Lexical Tools

Results of optimized set - 2021

I. The optimized set
As the result, we concluded case 35.3 is the final optimized set of SD-Rules in the corpus of Lexicon 2021 to include 104 (out of 148) SD-rules to reach:

  • system precision rate: 95.12%
  • system recall rate: 93.45%
  • system performance F1: 1.8857

This set of SD-rules is used in Lexical Tools SD-Rule Trie because it is expected to reach the same system performance when it is applied to other English corpora under the assumption that:

  • the characteristics of derivations are consistent between from Lexicon and the working general English domain.
    Lexicon is considered as a representable subset (in terms of derivations) for general English. Please refer to future work for this assumption.

II. The methodology
This approach is to find the best set of SD-rules from a set of known candidate SD-rules. Theoretically, a complete set of SD-Rules can be obtained when more SD-rules are evaluated and added.
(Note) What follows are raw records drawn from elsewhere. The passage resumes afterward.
(** * AutoWeave genetic deduplication and reconstruction

    A shallow embedding of [scripts/intelligent_deduplication.py]
    (class [IntelligentDeduplicator]) and of
    [scripts/genetic-reconstruction.py] (class [GeneticReconstruction]),
    with the properties their specification states.

    Conventions of the embedding.
    - A Python [str] is a Rocq [string]; each [ascii] stands for one code
      point below 256.  [str.strip], [str.split], [str.lower] and
      [str.encode] are modelled exactly on that range.
    - A Python [float] is a primitive binary64 [float]; [/], [-] and [>]
      are the IEEE operations Python performs.
    - [hashlib.sha256] is implemented (FIPS 180-4) on 32-bit words held in
      [Z], the wrap-around written out.
    - The SQLite table [content_hashes] (primary key [content_hash]) is a
      [gmap] from the hash to its row; the table [gene_evolution] (primary
      key [gene_id]) is the list of its rows in insertion order, the
      uniqueness constraint being enforced by the two insert statements.
    - [datetime.now()] is read through a clock argument: [clk n] is the
      value of the [n]-th reading made during the call.
    - An exception leaves the operation through [inl]; the transaction is
      then not committed and the caller's database is unchanged. *)

From Stdlib Require Import ZArith String Ascii List Bool Lia Uint63 Sorting.Sorted.
From Stdlib Require Import Floats.PrimFloat Floats.SpecFloat Floats.FloatOps Floats.FloatAxioms.
From stdpp Require Import base option list gmap sets strings.

Import ListNotations.

#[local] Open Scope string_scope.
#[local] Open Scope list_scope.

(** ** Python string primitives *)

Module Py.

Definition code (c : ascii) : N := N_of_ascii c.

(** [str.isspace] on one code point below 256. *)
Definition isspace (c : ascii) : bool :=
  let n := code c in
  ((9 <=? n) && (n <=? 13) || (28 <=? n) && (n <=? 32)
   || (n =? 133) || (n =? 160))%N.

(** [str.lower] on one code point below 256. *)
Definition lower_char (c : ascii) : ascii :=
  let n := code c in
  if ((65 <=? n) && (n <=? 90)
      || (192 <=? n) && (n <=? 222) && negb (n =? 215))%N
  then ascii_of_N (n + 32) else c.

Fixpoint lower (s : string) : string :=
  match s with
  | EmptyString => EmptyString
  | String c s' => String (lower_char c) (lower s')
  end.

(** [s.lstrip()], [s.rstrip()] and [s.strip()] without argument. *)
Fixpoint lstrip (s : string) : string :=
  match s with
  | EmptyString => EmptyString
  | String c s' => if isspace c then lstrip s' else s
  end.

Fixpoint rstrip (s : string) : string :=
  match s with
  | EmptyString => EmptyString
  | String c s' =>
      match rstrip s' with
      | EmptyString => if isspace c then EmptyString else String c EmptyString
      | r => String c r
      end
  end.

Definition strip (s : string) : string := rstrip (lstrip s).

(** [s.split(sep)] for a one-character separator: never empty. *)
Fixpoint split_on (sep : ascii) (s : string) : list string :=
  match s with
  | EmptyString => [EmptyString]
  | String c s' =>
      if Ascii.eqb c sep then EmptyString :: split_on sep s'
      else match split_on sep s' with
           | [] => [String c EmptyString]
           | w :: ws => String c w :: ws
           end
  end.

(** [s.split()] without argument: the maximal runs of non-space
    characters, none of them empty. *)
Fixpoint split (s : string) : list string :=
  match s with
  | EmptyString => []
  | String c s' =>
      if isspace c then split s'
      else match s' with
           | EmptyString => [String c EmptyString]
           | String c' _ =>
               if isspace c' then String c EmptyString :: split s'
               else match split s' with
                    | [] => [String c EmptyString]
                    | w :: ws => String c w :: ws
                    end
           end
  end.

(** [sep.join(l)]. *)
Fixpoint join (sep : string) (l : list string) : string :=
  match l with
  | [] => EmptyString
  | [w] => w
  | w :: ws => w ++ sep ++ join sep ws
  end.

(** [s.startswith(p)] and its form with a tuple of prefixes. *)
Fixpoint startswith (s p : string) : bool :=
  match p, s with
  | EmptyString, _ => true
  | String _ _, EmptyString => false
  | String a p', String b s' => Ascii.eqb a b && startswith s' p'
  end.

Definition startswith_any (s : string) (ps : list string) : bool :=
  existsb (startswith s) ps.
This methodology provides a systematic approach to:

  • measure system performance
  • to evaluate new SD-rules
  • obtain the set of SD-rules according to user's specified target minimum accuracy rate (system performance)
  • choose among parent-child SD-Rules to reach Max. system precision and recall rate.
    • In general, a parent rule has higher recall while a child rule has higher precision
    • This method is used to get the local optimization to provide a good way to choose between a parent rule and child rule(s). The results shows the computation method is concoin with linguist's knowledge.
    • Example:
      new rules esis$|noun|ic$|adj is evaluated. It's 3rd generation child rule genesis$|noun|genic$|adj is selected through method. This is same as linguist's suggests:
      • nouns ending in -esis do have related adjectives, but those almost invariably end in -etic, not -ic (e.g.osmesis|noun|E0575508|osmic|adj|E0044296|no)
      • Of the handful of non-genesis nouns in this list, most ended in -emesis, which relates to -emetic, not -ic (e.g. pyemesis|noun|E0051349|pyemic|adj|E0051351|no)
      • only 1(!) pair that got a yes-tag (ataphoresis|noun|E0430522|cataphoric|adj|E0015539|yes)
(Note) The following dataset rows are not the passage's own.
(* ===== verification/CircularArray.v ===== *)
(** * The circular array of the work-stealing deque

    [work_stealing_deque::circular_array] of src/src/thread_pool.cpp: a
    power-of-two ring of task pointers addressed by unbounded logical indices
    through [i & mask], and its [grow] operation.  A task pointer is an
    [option T]: [None] is [nullptr].  Both the sequential model of the deque
    and the interleaving model are built on this file. *)

From S2P Require Import Prelude MachineInt.
From stdpp Require Import options.
Local Open Scope Z_scope.

Section circular_array.
Context {T : Type}.

Record circular_array := CircularArray {
  capacity : Z;
  mask : Z;
  buffer : list (option T);
}.

(** The constructor: every slot is stored as [nullptr]. *)
Definition new_circular_array (cap : Z) : circular_array :=
  {| capacity := cap; mask := cap - 1; buffer := replicate (Z.to_nat cap) None |}.

(** [buffer[i].load()] and [buffer[i].store(p)]: [operator[]] does not check. *)
Definition buf_load (a : circular_array) (i : Z) : outcome (option T) :=
  if i <? 0 then Undef OutOfBounds else
  match buffer a !! Z.to_nat i with
  | Some p => Ok p
  | None => Undef OutOfBounds
  end.

Definition buf_store (a : circular_array) (i : Z) (p : option T) : outcome circular_array :=
  if i <? 0 then Undef OutOfBounds else
  match buffer a !! Z.to_nat i with
  | Some _ =>
      Ok {| capacity := capacity a; mask := mask a; buffer := <[Z.to_nat i := p]> (buffer a) |}
  | None => Undef OutOfBounds
  end.

(** The loop [for (i = t; i < b; ++i)] of [grow]; it runs [n = b - t] times. *)
Fixpoint grow_copy (n : nat) (i : Z) (src dst : circular_array) : outcome circular_array :=
  match n with
  | O => Ok dst
  | S n =>
      p ← buf_load src (Z.land i (mask src));
      dst' ← buf_store dst (Z.land i (mask dst)) p;
      grow_copy n (i + 1) src dst'
  end.

Definition grow (a : circular_array) (b t : Z) : outcome circular_array :=
  cap2 ← int64_mul (capacity a) 2;
  grow_copy (Z.to_nat (b - t)) t a (new_circular_array cap2).

(** ** The array as a map from logical indices *)

(** The pointer a logical index reads. *)
Definition slot (a : circular_array) (i : Z) : option T :=
  mjoin (buffer a !! Z.to_nat (Z.land i (mask a))).

Record array_wf (a : circular_array) : Prop := {
  wf_pow2 : is_pow2 (capacity a);
  wf_mask : mask a = capacity a - 1;
  wf_len : Z.of_nat (length (buffer a)) = capacity a;
}.

Implicit Types (a : circular_array) (i j b t : Z) (p : option T).

Lemma array_wf_idx a i :
  array_wf a → 0 ≤ Z.land i (mask a) ∧ (Z.to_nat (Z.land i (mask a)) < length (buffer a))%nat.
Proof.
  intros [Hp Hm Hl]. rewrite Hm. pose proof (land_mask_range i _ Hp). lia.
Qed.

Lemma new_array_wf c : is_pow2 c → array_wf (new_circular_array c).
Proof.
  intros Hc. pose proof (is_pow2_pos _ Hc). split; simpl; [done|done|].
  rewrite length_replicate. lia.
Qed.

Lemma buf_load_slot a i : array_wf a → buf_load a (Z.land i (mask a)) = Ok (slot a i).
Proof.
  intros Hwf. destruct (array_wf_idx a i Hwf) as [Hnn Hlt].
  unfold buf_load, slot. rewrite (proj2 (Z.ltb_ge _ _)) by done.
  destruct (lookup_lt_is_Some_2 _ _ Hlt) as [q ->]. done.
Qed.

(** The array after the store at logical index [i]. *)
Definition store_slot a i p : circular_array :=
  {| capacity := capacity a; mask := mask a;
     buffer := <[Z.to_nat (Z.land i (mask a)) := p]> (buffer a) |}.

Lemma buf_store_slot a i p :
  array_wf a → buf_store a (Z.land i (mask a)) p = Ok (store_slot a i p).
Proof.
  intros Hwf. destruct (array_wf_idx a i Hwf) as [Hnn Hlt].
  unfold buf_store. rewrite (proj2 (Z.ltb_ge _ _)) by done.
  by destruct (lookup_lt_is_Some_2 _ _ Hlt) as [q ->].
Qed.

Lemma store_slot_wf a i p : array_wf a → array_wf (store_slot a i p).
Proof. intros [???]; split; simpl; [done..|]. by rewrite length_insert. Qed.

Lemma slot_store_eq a i p : array_wf a → slot (store_slot a i p) i = p.
Proof.
  intros Hwf. destruct (array_wf_idx a i Hwf) as [_ Hlt].
  unfold slot, store_slot; simpl. by rewrite list_lookup_insert_eq.
Qed.

(** Indices less than a capacity apart do not interfere. *)
Lemma slot_store_ne a i j p :
  array_wf a → i ≠ j → - capacity a < i - j < capacity a →
  slot (store_slot a i p) j = slot a j.
Proof.
  intros Hwf Hne Hd. pose proof (wf_pow2 _ Hwf) as Hp.
  unfold slot, store_slot; simpl. rewrite list_lookup_insert_ne; [done|].
  rewrite (wf_mask _ Hwf), !land_mask by done. intros Heq.
  pose proof (Z.mod_pos_bound i (capacity a) (is_pow2_pos _ Hp)).
  pose proof (Z.mod_pos_bound j (capacity a) (is_pow2_pos _ Hp)).
  apply Hne, (mod_window i j (capacity a)); [by apply is_pow2_pos | lia | done].
Qed.

(** ** Growing preserves the window [t, b) *)

Lemma grow_copy_spec n i src dst :
  array_wf src → array_wf dst → Z.of_nat n ≤ capacity dst →
  ∃ dst', grow_copy n i src dst = Ok dst' ∧ array_wf dst' ∧ capacity dst' = capacity dst ∧
    (∀ j, i ≤ j < i + Z.of_nat n → slot dst' j = slot src j) ∧
    (∀ j, i + Z.of_nat n - capacity dst ≤ j < i → slot dst' j = slot dst j).
Proof.
  intros Hs. revert i dst. induction n as [|n IH]; intros i dst Hd Hn.
  - exists dst. split_and!; [done..| |done]. intros; lia.
  - simpl. rewrite buf_load_slot by done; simpl. rewrite buf_store_slot by done; simpl.
    destruct (IH (i + 1) (store_slot dst i (slot src i))) as (d & -> & Hw & Hc & H1 & H2);
      [by apply store_slot_wf | simpl; lia |].
    exists d. split_and!; [done..| |].
    + intros j Hj. destruct (decide (j = i)) as [->|]; [|apply H1; lia].
      rewrite H2 by (simpl; lia). by apply slot_store_eq.
    + intros j Hj. rewrite H2 by (simpl; lia). apply slot_store_ne; [done|lia|].
      lia.
Qed.

Lemma grow_spec a b t :
  array_wf a → capacity a * 2 ≤ int64_max → b - t ≤ capacity a →
  ∃ a', grow a b t = Ok a' ∧ array_wf a' ∧ capacity a' = capacity a * 2 ∧
    ∀ j, t ≤ j < b → slot a' j = slot a j.
Proof.
  intros Hwf Hmax Hsz. pose proof (is_pow2_pos _ (wf_pow2 _ Hwf)).
  unfold grow. rewrite int64_mul_ok by (unfold int64_min; lia). simpl.
  destruct (grow_copy_spec (Z.to_nat (b - t)) t a (new_circular_array (capacity a * 2)))
    as (a' & -> & Hw & Hc & H1 & _); [done| |simpl; lia|].
  { apply new_array_wf, is_pow2_double, Hwf. }
  exists a'. split_and!; [done..|]. intros j Hj. apply H1. lia.
Qed.

Lemma grow_inv a a' b t :
  array_wf a → b - t ≤ capacity a → grow a b t = Ok a' →
  array_wf a' ∧ capacity a' = capacity a * 2 ∧ ∀ j, t ≤ j < b → slot a' j = slot a j.
Proof.
  intros Hwf Hsz Hg. destruct (decide (capacity a * 2 ≤ int64_max)) as [Hmax|Hmax].
  - destruct (grow_spec a b t Hwf Hmax Hsz) as (a1 & Hg1 & Hrest).
    rewrite Hg1 in Hg. by injection Hg as <-.
  - exfalso. unfold grow, int64_mul, int64_chk, int64_ok in Hg.
    rewrite (proj2 (Z.leb_gt (capacity a * 2) int64_max)), andb_false_r in Hg by lia. done.
Qed.

End circular_array.
Arguments circular_array : clear implicits.
#[export] Hint Resolve new_array_wf store_slot_wf : rt.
      • Should use genesis|genic, because Dorland's does provide justification for pairing -genesis Ns with -genic adj's (p.763):
        • genesis: a word termination used to denote the production, formation, or development of the object or state indicated by the word stem to which it is affixes, as biogenesis, gametogenesis and pathogenesis.
        • genic: a word termination meaning producing, or productive of

III. The target precision and recall rate (95%)

The intersection of curves (optimization) of system precision rate and system recall rate of the final set are at 95%. We also used average values for the window size of 3, 5, 7 rules for these two curves for noise reduction (smoothing algorithm - simple moving average) and find the intersections are all around 95% for all cases (see diagram below). Smoothing this data set allows us to capture the characteristics of this set and leave out noise. Accordingly, our target minimum accuracy rate (95%) is a good choice to obtain the optimized set of SD-rules (close to optimization).
Please refer to the document of generating diagram for optimal set to generate the following diagrams.

System Precision vs. Recall Rate
System precision vs. recall rate

System Precision vs. Recall Rate, 3-point Avg.
System precision vs. recall rate, 3-point avg.

System Precision vs. Recall Rate, 5-point Avg.
System precision vs. recall rate, 5-point avg.

System Precision vs. Recall Rate, 7-point Avg.
System precision vs. recall rate, 7-point avg.